» PROBLEM DESCRIPTION
Search term "pstep": please copy every line of the records below that contains it.

» PROVIDED RECORDS
---
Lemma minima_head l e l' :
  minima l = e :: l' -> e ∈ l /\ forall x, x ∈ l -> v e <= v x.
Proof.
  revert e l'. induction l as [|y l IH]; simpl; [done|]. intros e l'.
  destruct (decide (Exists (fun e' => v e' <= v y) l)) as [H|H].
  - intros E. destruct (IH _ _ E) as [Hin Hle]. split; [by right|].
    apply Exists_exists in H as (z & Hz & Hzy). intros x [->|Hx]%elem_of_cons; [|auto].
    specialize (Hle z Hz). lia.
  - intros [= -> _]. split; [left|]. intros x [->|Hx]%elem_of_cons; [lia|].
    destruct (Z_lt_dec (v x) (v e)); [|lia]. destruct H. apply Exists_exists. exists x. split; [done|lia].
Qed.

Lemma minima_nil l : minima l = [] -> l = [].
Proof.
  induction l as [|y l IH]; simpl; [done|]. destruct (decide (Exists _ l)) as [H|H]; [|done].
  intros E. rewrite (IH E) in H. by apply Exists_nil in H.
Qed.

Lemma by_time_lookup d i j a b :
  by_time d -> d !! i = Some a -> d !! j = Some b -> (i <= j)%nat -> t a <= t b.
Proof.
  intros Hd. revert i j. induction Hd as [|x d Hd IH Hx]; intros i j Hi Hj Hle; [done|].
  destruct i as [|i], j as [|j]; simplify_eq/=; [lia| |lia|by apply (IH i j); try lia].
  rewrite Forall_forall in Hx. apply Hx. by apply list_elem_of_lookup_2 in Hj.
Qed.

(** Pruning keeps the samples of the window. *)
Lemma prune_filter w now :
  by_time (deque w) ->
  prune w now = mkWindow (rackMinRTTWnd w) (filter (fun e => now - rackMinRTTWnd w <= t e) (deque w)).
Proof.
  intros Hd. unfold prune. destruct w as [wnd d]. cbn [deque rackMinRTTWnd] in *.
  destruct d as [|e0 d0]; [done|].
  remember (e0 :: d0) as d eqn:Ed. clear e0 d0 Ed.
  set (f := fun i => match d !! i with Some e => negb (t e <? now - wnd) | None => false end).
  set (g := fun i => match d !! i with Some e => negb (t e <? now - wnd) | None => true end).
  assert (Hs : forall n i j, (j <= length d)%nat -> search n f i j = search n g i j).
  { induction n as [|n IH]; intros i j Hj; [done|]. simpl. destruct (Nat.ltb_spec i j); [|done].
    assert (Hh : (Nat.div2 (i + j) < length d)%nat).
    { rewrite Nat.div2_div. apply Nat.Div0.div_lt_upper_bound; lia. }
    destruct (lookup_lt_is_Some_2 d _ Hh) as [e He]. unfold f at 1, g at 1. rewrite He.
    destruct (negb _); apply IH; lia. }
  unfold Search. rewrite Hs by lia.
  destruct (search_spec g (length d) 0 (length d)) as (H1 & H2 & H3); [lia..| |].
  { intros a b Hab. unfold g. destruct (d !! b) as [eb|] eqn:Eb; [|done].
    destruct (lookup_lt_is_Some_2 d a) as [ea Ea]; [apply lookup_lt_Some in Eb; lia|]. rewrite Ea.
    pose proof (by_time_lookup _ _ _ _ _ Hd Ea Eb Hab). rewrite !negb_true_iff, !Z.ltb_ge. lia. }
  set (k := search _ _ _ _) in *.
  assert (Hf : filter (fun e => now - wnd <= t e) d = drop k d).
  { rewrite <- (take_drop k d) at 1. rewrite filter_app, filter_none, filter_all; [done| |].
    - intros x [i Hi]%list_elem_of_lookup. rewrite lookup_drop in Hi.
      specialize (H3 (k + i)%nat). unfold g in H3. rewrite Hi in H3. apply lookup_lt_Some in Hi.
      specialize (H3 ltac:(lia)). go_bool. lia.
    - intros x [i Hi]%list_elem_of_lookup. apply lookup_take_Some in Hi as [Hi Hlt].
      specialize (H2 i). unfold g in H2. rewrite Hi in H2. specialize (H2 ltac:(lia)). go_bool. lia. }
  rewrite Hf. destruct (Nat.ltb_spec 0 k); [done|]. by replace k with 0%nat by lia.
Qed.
---
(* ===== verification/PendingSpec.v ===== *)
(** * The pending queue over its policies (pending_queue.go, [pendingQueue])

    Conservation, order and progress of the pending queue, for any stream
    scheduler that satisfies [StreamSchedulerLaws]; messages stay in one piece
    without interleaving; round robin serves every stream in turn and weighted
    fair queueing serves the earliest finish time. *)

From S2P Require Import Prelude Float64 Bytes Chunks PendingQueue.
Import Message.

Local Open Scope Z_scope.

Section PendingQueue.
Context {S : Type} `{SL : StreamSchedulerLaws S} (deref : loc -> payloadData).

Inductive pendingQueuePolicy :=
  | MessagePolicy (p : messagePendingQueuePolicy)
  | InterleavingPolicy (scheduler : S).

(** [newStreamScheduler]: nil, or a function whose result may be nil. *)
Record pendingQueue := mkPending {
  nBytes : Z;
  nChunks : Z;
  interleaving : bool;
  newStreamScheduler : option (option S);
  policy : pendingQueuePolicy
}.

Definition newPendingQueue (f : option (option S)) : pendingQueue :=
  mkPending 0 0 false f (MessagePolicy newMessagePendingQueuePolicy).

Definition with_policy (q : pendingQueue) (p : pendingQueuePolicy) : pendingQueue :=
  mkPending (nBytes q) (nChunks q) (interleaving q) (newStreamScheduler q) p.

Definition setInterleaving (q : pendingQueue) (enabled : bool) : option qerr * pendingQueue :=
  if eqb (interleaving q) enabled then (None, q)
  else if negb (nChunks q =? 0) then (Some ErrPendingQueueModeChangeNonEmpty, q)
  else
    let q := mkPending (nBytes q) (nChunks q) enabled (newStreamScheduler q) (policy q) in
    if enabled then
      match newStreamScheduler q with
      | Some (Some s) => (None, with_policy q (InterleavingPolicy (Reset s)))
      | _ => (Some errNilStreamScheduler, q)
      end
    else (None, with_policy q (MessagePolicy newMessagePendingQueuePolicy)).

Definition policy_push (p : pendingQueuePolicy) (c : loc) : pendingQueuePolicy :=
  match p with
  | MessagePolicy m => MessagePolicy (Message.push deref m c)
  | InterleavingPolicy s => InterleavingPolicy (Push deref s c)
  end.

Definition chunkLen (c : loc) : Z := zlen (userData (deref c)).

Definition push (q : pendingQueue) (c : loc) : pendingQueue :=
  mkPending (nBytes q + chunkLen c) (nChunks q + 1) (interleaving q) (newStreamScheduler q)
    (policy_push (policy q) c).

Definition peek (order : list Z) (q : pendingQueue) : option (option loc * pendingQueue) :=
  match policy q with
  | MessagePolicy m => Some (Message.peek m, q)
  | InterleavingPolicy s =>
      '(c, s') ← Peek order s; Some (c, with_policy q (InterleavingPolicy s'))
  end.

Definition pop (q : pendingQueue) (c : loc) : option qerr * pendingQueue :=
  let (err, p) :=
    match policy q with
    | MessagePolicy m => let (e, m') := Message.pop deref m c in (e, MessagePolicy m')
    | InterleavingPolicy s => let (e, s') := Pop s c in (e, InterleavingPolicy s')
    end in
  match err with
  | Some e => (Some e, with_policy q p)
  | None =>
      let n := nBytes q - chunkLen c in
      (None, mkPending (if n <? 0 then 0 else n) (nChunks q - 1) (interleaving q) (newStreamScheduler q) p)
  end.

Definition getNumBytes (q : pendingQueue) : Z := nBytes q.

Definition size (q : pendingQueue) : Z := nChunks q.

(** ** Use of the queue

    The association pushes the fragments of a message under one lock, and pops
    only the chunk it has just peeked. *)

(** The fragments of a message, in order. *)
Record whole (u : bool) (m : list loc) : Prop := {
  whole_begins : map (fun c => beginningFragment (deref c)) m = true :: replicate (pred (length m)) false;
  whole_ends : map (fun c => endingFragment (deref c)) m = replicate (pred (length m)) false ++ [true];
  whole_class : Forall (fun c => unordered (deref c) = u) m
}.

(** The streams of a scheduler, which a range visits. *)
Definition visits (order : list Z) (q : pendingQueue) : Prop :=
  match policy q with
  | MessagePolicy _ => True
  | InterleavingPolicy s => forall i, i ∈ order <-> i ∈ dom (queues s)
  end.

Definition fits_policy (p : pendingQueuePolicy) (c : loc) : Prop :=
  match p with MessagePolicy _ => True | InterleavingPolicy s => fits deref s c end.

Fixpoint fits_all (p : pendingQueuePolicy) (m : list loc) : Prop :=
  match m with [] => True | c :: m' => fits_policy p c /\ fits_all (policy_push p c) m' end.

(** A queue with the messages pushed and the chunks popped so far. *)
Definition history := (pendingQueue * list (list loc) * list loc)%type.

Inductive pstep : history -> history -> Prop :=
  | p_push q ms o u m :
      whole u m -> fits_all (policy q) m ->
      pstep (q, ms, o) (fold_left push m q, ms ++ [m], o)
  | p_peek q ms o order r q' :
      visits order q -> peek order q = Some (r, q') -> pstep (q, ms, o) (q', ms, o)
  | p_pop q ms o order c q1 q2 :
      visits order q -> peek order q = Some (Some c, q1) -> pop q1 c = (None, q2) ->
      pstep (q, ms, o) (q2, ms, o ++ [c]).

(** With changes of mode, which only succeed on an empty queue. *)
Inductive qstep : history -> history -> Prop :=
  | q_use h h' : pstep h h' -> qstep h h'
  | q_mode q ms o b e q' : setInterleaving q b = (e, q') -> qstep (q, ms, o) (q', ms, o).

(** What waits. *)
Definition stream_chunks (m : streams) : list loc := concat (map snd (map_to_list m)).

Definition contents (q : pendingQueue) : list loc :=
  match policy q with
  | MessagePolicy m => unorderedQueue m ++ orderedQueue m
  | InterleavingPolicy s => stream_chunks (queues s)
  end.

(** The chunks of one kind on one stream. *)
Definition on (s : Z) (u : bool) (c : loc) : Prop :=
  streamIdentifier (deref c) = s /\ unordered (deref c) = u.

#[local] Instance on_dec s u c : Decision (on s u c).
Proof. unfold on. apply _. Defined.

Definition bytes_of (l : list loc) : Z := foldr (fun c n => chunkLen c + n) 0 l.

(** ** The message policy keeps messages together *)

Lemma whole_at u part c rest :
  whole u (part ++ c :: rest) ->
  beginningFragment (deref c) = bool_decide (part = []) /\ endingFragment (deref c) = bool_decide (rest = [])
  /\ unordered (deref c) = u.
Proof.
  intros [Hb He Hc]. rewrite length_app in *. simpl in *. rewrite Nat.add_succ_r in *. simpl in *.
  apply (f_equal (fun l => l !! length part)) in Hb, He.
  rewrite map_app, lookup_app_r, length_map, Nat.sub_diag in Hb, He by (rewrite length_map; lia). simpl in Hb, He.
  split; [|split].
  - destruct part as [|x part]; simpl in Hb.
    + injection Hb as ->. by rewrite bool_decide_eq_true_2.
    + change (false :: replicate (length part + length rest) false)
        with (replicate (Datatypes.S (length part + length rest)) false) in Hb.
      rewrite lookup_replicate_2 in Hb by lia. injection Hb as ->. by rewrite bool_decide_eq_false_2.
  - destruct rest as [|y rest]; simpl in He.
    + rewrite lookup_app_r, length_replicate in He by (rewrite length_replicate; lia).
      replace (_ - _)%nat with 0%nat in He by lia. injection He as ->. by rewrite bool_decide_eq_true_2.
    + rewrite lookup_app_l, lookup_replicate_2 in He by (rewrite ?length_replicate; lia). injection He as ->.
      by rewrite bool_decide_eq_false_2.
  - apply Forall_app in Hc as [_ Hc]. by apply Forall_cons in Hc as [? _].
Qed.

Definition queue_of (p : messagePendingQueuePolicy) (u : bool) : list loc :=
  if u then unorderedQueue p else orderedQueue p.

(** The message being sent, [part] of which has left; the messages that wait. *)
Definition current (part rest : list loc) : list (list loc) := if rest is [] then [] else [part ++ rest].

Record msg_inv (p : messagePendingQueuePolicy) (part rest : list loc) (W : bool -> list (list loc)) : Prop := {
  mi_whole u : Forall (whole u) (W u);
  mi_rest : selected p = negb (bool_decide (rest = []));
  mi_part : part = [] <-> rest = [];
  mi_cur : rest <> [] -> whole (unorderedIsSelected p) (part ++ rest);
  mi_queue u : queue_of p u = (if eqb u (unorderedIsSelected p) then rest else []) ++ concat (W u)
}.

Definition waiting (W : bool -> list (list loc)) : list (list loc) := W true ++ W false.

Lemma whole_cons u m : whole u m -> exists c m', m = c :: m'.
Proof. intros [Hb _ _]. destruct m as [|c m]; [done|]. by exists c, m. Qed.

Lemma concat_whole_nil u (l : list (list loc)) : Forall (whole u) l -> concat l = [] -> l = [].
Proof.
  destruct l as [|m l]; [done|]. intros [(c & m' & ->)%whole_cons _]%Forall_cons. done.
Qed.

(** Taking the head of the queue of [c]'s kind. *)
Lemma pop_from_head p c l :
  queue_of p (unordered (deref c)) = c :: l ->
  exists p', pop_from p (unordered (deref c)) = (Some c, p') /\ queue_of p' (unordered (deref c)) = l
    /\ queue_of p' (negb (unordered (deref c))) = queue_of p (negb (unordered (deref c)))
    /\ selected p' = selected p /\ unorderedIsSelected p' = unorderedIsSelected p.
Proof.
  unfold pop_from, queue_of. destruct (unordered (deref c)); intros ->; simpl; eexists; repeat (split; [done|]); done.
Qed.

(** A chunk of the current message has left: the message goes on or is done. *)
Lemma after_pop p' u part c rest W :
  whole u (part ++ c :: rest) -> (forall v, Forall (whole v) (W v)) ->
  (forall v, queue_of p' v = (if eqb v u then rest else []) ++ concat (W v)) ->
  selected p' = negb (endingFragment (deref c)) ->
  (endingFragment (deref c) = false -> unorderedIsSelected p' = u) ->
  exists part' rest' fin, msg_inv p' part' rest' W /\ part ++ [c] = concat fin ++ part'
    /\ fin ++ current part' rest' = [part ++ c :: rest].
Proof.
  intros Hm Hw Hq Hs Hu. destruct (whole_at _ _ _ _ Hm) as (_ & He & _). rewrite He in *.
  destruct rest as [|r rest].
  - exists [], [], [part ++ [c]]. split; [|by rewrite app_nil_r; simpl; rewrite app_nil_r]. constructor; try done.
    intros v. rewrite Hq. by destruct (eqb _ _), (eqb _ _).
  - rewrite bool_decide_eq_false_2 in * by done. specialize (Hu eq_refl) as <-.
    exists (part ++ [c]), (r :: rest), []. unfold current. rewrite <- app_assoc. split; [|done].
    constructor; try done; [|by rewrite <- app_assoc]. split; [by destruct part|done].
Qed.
---
» RESPONSE TO THIS EXERCISE
Inductive pstep : history -> history -> Prop :=
      pstep (q, ms, o) (fold_left push m q, ms ++ [m], o)
      visits order q -> peek order q = Some (r, q') -> pstep (q, ms, o) (q', ms, o)
      pstep (q, ms, o) (q2, ms, o ++ [c]).
  | q_use h h' : pstep h h' -> qstep h h'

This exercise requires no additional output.